In 2004, he joined The Scottsdale Times as a staff writer and later became features editor.[9] While at The Scottsdale Times, his reporting earned honors from the Arizona Press Club.[10][11][12][13] The Arizona Newspaper Association named him non-daily "Journalist of the Year" in 2007.[14] He then took a staff writer position at the Phoenix New Times, an alternative weekly owned by Village Voice Media.[15]

In 2009, he was named winner of the $10,000 Livingston Award for Young Journalists.[16] "The Livingston Awards for excellence by professionals under the age of 35 are the largest all-media, general reporting prizes in American journalism.[17]" Charles Gibson (ABC News), Michele Norris (NPR), Tom Brokaw and Clarence Page are among the judges[18] who selected Dickerson's investigative series about medical regulations in Arizona, "Prescription for Disaster",[19] as the national winner for local reporting.

The Association of Alternative Newsweeklies also named Dickerson national winner for investigative reporting.[20] Three of his stories are printed in the book anthology Best AltWeekly Writing 2009 and 2010, published by Northwestern University Press.[21]

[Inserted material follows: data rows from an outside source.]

(** [lookup] with a mapping: the effective name is its "name" field. *)
Lemma lookup_mapping_eq (kind : string) (l : loc) (w : world) :
  lookup kind (Mapping l) w =
  match (heap w !!! l : dict) !! "name" with
  | None => (inl MissingNameFieldError, w)
  | Some v =>
      match LOOKUP_DICT w !! kind with
      | None => (inl (UnknownKindError kind), w)
      | Some b => bucket_getitem b v w
      end
  end.
Proof.
  unfold lookup, deref. unfold_M. simpl.
  destruct ((heap w !!! l : dict) !! "name") as [v|]; [| done].
  by destruct (LOOKUP_DICT w !! kind).
Qed.

Lemma register_class_ref_named_eq (class_ref : callable) (name : string) (w : world) :
  register_class_ref class_ref (Some name) w =
  (inr class_ref,
   with_store (store_setitem class_map name class_ref (LOOKUP_DICT w)) w).
Proof.
  unfold register_class_ref. unfold bind at 1. unfold ret at 1.
  unfold bind at 1. by rewrite bucket_setitem_eq.
Qed.

Lemma register_class_ref_None_eq (class_ref : callable) (w : world) :
  register_class_ref class_ref None w =
  match obj_sort class_ref with
  | Function => (inl NotAClassError, w)
  | Class false => (inl PreconditionError, w)
  | Class true =>
      (inr class_ref,
       with_store
         (store_setitem class_map (type_name class_ref) class_ref (LOOKUP_DICT w)) w)
  end.
Proof.
  unfold register_class_ref, issubclass_Registrable.
  destruct (obj_sort class_ref) as [|[|]]; try done.
  cbv [bind ret]. by rewrite bucket_setitem_eq.
Qed.

Lemma lookup_class_ref_eq (class_name : string) (w : world) :
  lookup_class_ref class_name w =
  (match bucket_of (LOOKUP_DICT w) class_map !! class_name with
   | Some obj => inr obj
   | None => inl (UnknownClassError class_name)
   end,
   with_store (ensure class_map (LOOKUP_DICT w)) w).
Proof.
  unfold lookup_class_ref. unfold bind at 1. rewrite defaultdict_getitem_eq.
  destruct (bucket_of (LOOKUP_DICT w) class_map !! class_name) eqn:E; [| done].
  unfold bind at 1. rewrite defaultdict_getitem_eq. simpl.
  rewrite bucket_of_ensure, E. unfold ret, with_store. simpl.
  do 2 f_equal. apply (ensure_present _ _ (bucket_of (LOOKUP_DICT w) class_map)).
  rewrite ensure_lookup. by case_decide.
Qed.

(** ** Entries across the store operations *)

Lemma entry_with_store (s : gmap string bucket) (w : world) (kind name : string) :
  entry (with_store s w) kind name = bucket_of s kind !! name.
Proof. done. Qed.

Lemma entry_Some_bucket (w : world) (kind name : string) (obj : callable) :
  entry w kind name = Some obj →
  LOOKUP_DICT w !! kind = Some (bucket_of (LOOKUP_DICT w) kind).
Proof.
  unfold entry, bucket_of. destruct (LOOKUP_DICT w !! kind); [done |].
  simpl. by rewrite lookup_empty.
Qed.

Lemma entry_register (kind name : string) (obj : callable) (w : world)
    (k n : string) :
  k ≠ class_map →
  entry (register kind name obj w).2 k n =
  if decide (kind ≠ class_map ∧ k = kind ∧ n = name ∧ entry w kind name = None)
  then Some obj else entry w k n.
Proof.
  intros Hk. rewrite register_eq. unfold entry.
  destruct (decide (kind = class_map)) as [->|Hkind]; simpl.
  { done. }
  destruct (bucket_of (LOOKUP_DICT w) kind !! name) eqn:E; simpl.
  - rewrite !bucket_of_ensure.
    rewrite decide_False; [done | intros (_ & _ & _ & ?); congruence].
  - rewrite !bucket_of_setitem, !bucket_of_ensure.
    rewrite (decide_False (P := k = class_map)) by done.
    destruct (decide (k = kind)) as [->|Hne].
    + destruct (decide (n = name)) as [->|Hn].
      * rewrite lookup_insert_eq. by rewrite decide_True.
      * rewrite lookup_insert_ne by done.
        rewrite decide_False; [done | intros (_ & _ & ? & _); congruence].
    + rewrite decide_False; [done | intros (_ & ? & _); congruence].
Qed.

Lemma entry_register_class_ref (class_ref : callable) (name : option string)
    (w : world) (k n : string) :
  k ≠ class_map →
  entry (register_class_ref class_ref name w).2 k n = entry w k n.
Proof.
  intros Hk. destruct name as [name|].
  - rewrite register_class_ref_named_eq. simpl.
    rewrite entry_with_store, bucket_of_setitem. by rewrite decide_False.
  - rewrite register_class_ref_None_eq.
    destruct (obj_sort class_ref) as [|[|]]; try done. simpl.
    rewrite entry_with_store, bucket_of_setitem. by rewrite decide_False.
Qed.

Dickerson eventually left Phoenix New Times to pastor Cornerstone Church in Prescott, Arizona.[22] His book The Great Evangelical Recession[23] (Baker Publishing Group, 2013), combines his investigative journalism background with his embedded understanding of evangelical Christianity as an insider. The book documents the decline of Christianity in the United States and suggests potential solutions for American church leaders.[24]

Ken Auletta, media critic for The New Yorker, endorsed the book: “A first rate journalist and writer, Dickerson writes with empathy, preferring to explain rather than scold. He’s written an illustrious book.”[25]